Assignment ▸ Word for word, retype the first line of the records and every following line through the one containing "if existsb id m".

(Saved entries)
--------------------
Fixpoint cals_at (h : heap) (ls : list loc) : option (list Calibration) :=
  match ls with
  | [] => Some []
  | l :: ls' =>
      match cal_at h l, cals_at h ls' with
      | Some c, Some cs => Some (c :: cs)
      | _, _ => None
      end
  end.

Definition snapshot (h : heap) (x : XData) : option xvalue :=
  match num_at h (base (data x)),
        cals_at h (dimensional_calibrations x),
        cal_at h (intensity_calibration x) with
  | Some d, Some cs, Some c =>
      Some {| xv_shape := data_shape x; xv_data := d; xv_dims := cs; xv_intensity := c |}
  | _, _, _ => None
  end.

(** The outcome of a call: the exception, or the contents of the result
    the object holds afterwards. *)
Definition observe (o : result Map4D * heap) : result (option xvalue) :=
  match fst o with
  | Ok self' =>
      Ok (match new_xdata self' with
          | Some x => snapshot (snd o) x
          | None => None
          end)
  | Raise e => Raise e
  end.

(** ** The reduction as a function of contents

    What [execute] leaves, computed from the contents of its source alone;
    [execute_observe] below shows that it is what a caller observes. *)

(** The mask after the loop over the regions. *)
Definition combined (shp : list nat) (regions : list Graphic) : list bool :=
  fold_left (fun m region => zip_with orb m (mask_table region shp))
            regions (repeat false (prod shp)).

(** The elements of the result, by the branch on [mask_data.any()]. *)
Definition reduced (outer n : nat) (d : list T) (m : list bool) : list T :=
  if existsb id m
  then let ix := where_true (seq 0 (length m)) m in
       sum_last outer (length ix) (take_last outer n ix d)
  else sum_last outer n d.

Definition reduce_value (v : xvalue) (regions : list Graphic) : result (option xvalue) :=
  let lead := firstn 2 (xv_shape v) in
  let rest := skipn 2 (xv_shape v) in
  if prod lead =? 0
  then Raise (ValueError "cannot reshape array")
  else Ok (Some {| xv_shape := lead;
                   xv_data := reduced (prod lead) (prod rest) (xv_data v)
                                      (combined rest regions);
                   xv_dims := firstn 2 (xv_dims v);
                   xv_intensity := xv_intensity v |}).

(** ** The sums the specification speaks of

    These follow the words of the specification, not the code. *)

(** [a[idx]] for an array of shape [shp] with elements [d]. *)
Definition item (shp : list nat) (d : list T) (idx : list nat) : T :=
  nth (ravel_index shp idx) d zero.

(** The pixels (h, w) of an H x W frame, rows first. *)
Definition pixels (H W : nat) : list (nat * nat) :=
  list_prod (seq 0 H) (seq 0 W).

(** The OR of the masks of the regions at a pixel. *)
Definition selects (regions : list Graphic) (H W : nat) (p : nat * nat) : bool :=
  existsb (fun region => covers region [H; W] [fst p; snd p]) regions.

(** The sum of source[r,c,h,w] over the pixels (h, w) some region selects. *)
Definition region_sum (regions : list Graphic) (R C H W : nat) (d : list T)
    (r c : nat) : T :=
  sum_list (map (fun p => item [R; C; H; W] d [r; c; fst p; snd p])
                (List.filter (selects regions H W) (pixels H W))).

(** The sum of source[r,c,h,w] over all pixels (h, w). *)
Definition frame_sum (R C H W : nat) (d : list T) (r c : nat) : T :=
  sum_list (map (fun p => item [R; C; H; W] d [r; c; fst p; snd p]) (pixels H W)).

(** ** Notions used in the statements *)

(** The body of the loop over the regions. *)
Definition loop_body (shp : list nat) (mask_data : ndarray) (region : Graphic)
  : M heap ndarray :=
  m <- get_mask region shp ;; np_logical_or mask_data m.

(** The objects the loop over the regions allocates, in order: for each
    region its mask, then the new value of [mask_data]. *)
Fixpoint loop_cells (shp : list nat) (m : list bool) (regions : list Graphic) : heap :=
  match regions with
  | [] => []
  | region :: regions' =>
      let m' := zip_with orb m (mask_table region shp) in
      BoolBuf (mask_table region shp) :: BoolBuf m' :: loop_cells shp m' regions'
  end.

(** A computation that only adds objects to the store. *)
Definition grows {A} (m : M heap A) : Prop := forall h, h `prefix_of` snd (m h).

(** A computation that raises no AssertionError. *)
Definition passes_asserts {A} (m : M heap A) : Prop :=
  forall h, fst (m h) <> Raise AssertionError.

(** [x] is, in the store [h], a 4D array of shape (R, C, H, W) with
    contents [v]. *)
Definition source_4d (h : heap) (x : XData) (v : xvalue) (R C H W : nat) : Prop :=
  snapshot h x = Some v /\
  xv_shape v = [R; C; H; W] /\
  length (xv_data v) = R * C * H * W.

(** The call returned, and its result is an R x C array [res] with
    [res[r,c] = f r c]. *)
Definition returns (o : result Map4D * heap) (R C : nat) (f : nat -> nat -> T) : Prop :=
  exists self' x' v',
    fst o = Ok self' /\ new_xdata self' = Some x' /\
    snapshot (snd o) x' = Some v' /\
    xv_shape v' = [R; C] /\ length (xv_data v') = R * C /\
    forall r c, r < R -> c < C -> item [R; C] (xv_data v') [r; c] = f r c.

End Reducer.

Arguments xvalue T : clear implicits.
Arguments object T : clear implicits.
Abbreviation heap T := (list (object T)).

(** ** The guard of map_4D *)

Module Setup.

(** The host objects [map_4D] reads, as far as it reads them. *)
Record DataItem := { xdata : option XData }.
Record DisplayDataChannel := { data_item : option DataItem }.
Record Display := { display_data_channel : option DisplayDataChannel }.

(** Modelled from the spec: DataAndMetadata.is_data_4d is host code; the
    data has "exactly 4 dimensions". *)
Definition is_data_4d (x : XData) : bool := length (data_shape x) =? 4.

(** A computation as [map_4D] fills it in. *)
Record Computation := {
  input_src : DisplayDataChannel;
  input_map_regions : list Graphic;
  processing_id : string
}.

Record PointGraphic := { label : string; role : string }.

(** The document of the host: the number of data items, the computation
    set on a data item, the data items shown, and the graphics added to
    their displays. *)
Record Document := {
  data_items : nat;
  computations : list (nat * Computation);
  shown : list nat;
  graphics : list (nat * PointGraphic)
}.

(** The host calls [map_4D] makes once the guard has passed; each changes
    one part of the document.  A data item is named by its number, and so
    is its display item. *)
Definition create_data_item : M Document nat :=
  fun doc => (Ok (data_items doc),
              {| data_items := S (data_items doc);
                 computations := computations doc;
                 shown := shown doc;
                 graphics := graphics doc |}).

Definition set_data_item_computation (item : nat) (c : Computation) : M Document unit :=
  fun doc => (Ok tt,
              {| data_items := data_items doc;
                 computations := (item, c) :: computations doc;
                 shown := shown doc;
                 graphics := graphics doc |}).

Definition show_display_item (item : nat) : M Document unit :=
  fun doc => (Ok tt,
              {| data_items := data_items doc;
                 computations := computations doc;
                 shown := item :: shown doc;
                 graphics := graphics doc |}).

Definition add_graphic (item : nat) (g : PointGraphic) : M Document unit :=
  fun doc => (Ok tt,
              {| data_items := data_items doc;
                 computations := computations doc;
                 shown := shown doc;
                 graphics := (item, g) :: graphics doc |}).

(** [map_4D]: the two checks, then the set-up of the computation
    "nion.map_4d.2" on a new data item and of its "Pick" graphic. *)
Definition map_4D (display_item : Display) (map_regions : list Graphic) : M Document nat :=
  match display_data_channel display_item with
  | None => raise (ValueError "Display item must have a single display.")
  | Some channel =>
      data_item <- assert_some (data_item channel) ;;
      if match xdata data_item with
         | None => true
         | Some x => negb (is_data_4d x)
         end
      then raise (ValueError "Data item must be 4D.")
      else
        map_data_item <- create_data_item ;;
        _ <- set_data_item_computation map_data_item
               {| input_src := channel;
                  input_map_regions := map_regions;
                  processing_id := "nion.map_4d.2" |} ;;
        _ <- show_display_item map_data_item ;;
        _ <- add_graphic map_data_item {| label := "Pick"; role := "collection_index" |} ;;
        ret map_data_item
  end.

End Setup.

(** ** The button "Select map graphic" of the computation panel *)

Module Panel.

(** The display the window targets, as far as the button reads it. *)
Record TargetDisplay := { selected_graphics : list Graphic }.

(** Host code (Symbolic.Computation), as the button relies on it: the
    state is the list of items of the input 'map_regions';
    [remove_item_from_objects('map_regions', index)] raises IndexError when
    there is no item at [index]. *)
Definition remove_item_from_objects (index : nat) : M (list Graphic) unit :=
  fun objects =>
    if index <? length objects
    then (Ok tt, firstn index objects ++ skipn (S index) objects)
    else (Raise IndexError, objects).

(** [insert_item_into_objects('map_regions', index, item)] *)
Definition insert_item_into_objects (index : nat) (item : Graphic)
  : M (list Graphic) unit :=
  fun objects => (Ok tt, firstn index objects ++ item :: skipn index objects).

(** [try: while True: remove_item_from_objects('map_regions', 0) / except
    IndexError: pass].  The loop has no bound of its own; [fuel] bounds the
    number of rounds and [None] says it ran out. *)
Fixpoint remove_items (fuel : nat) (objects : list Graphic)
  : option (result unit * list Graphic) :=
  match fuel with
  | 0 => None
  | S fuel' =>
      match remove_item_from_objects 0 objects with
      | (Ok _, objects') => remove_items fuel' objects'
      | (Raise IndexError, objects') => Some (Ok tt, objects')
      | (Raise e, objects') => Some (Raise e, objects')
      end
  end.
--------------------
Solution to this problem ▸
Fixpoint cals_at (h : heap) (ls : list loc) : option (list Calibration) :=
  match ls with
  | [] => Some []
  | l :: ls' =>
      match cal_at h l, cals_at h ls' with
      | Some c, Some cs => Some (c :: cs)
      | _, _ => None
      end
  end.

Definition snapshot (h : heap) (x : XData) : option xvalue :=
  match num_at h (base (data x)),
        cals_at h (dimensional_calibrations x),
        cal_at h (intensity_calibration x) with
  | Some d, Some cs, Some c =>
      Some {| xv_shape := data_shape x; xv_data := d; xv_dims := cs; xv_intensity := c |}
  | _, _, _ => None
  end.

(** The outcome of a call: the exception, or the contents of the result
    the object holds afterwards. *)
Definition observe (o : result Map4D * heap) : result (option xvalue) :=
  match fst o with
  | Ok self' =>
      Ok (match new_xdata self' with
          | Some x => snapshot (snd o) x
          | None => None
          end)
  | Raise e => Raise e
  end.

(** ** The reduction as a function of contents

    What [execute] leaves, computed from the contents of its source alone;
    [execute_observe] below shows that it is what a caller observes. *)

(** The mask after the loop over the regions. *)
Definition combined (shp : list nat) (regions : list Graphic) : list bool :=
  fold_left (fun m region => zip_with orb m (mask_table region shp))
            regions (repeat false (prod shp)).

(** The elements of the result, by the branch on [mask_data.any()]. *)
Definition reduced (outer n : nat) (d : list T) (m : list bool) : list T :=
  if existsb id m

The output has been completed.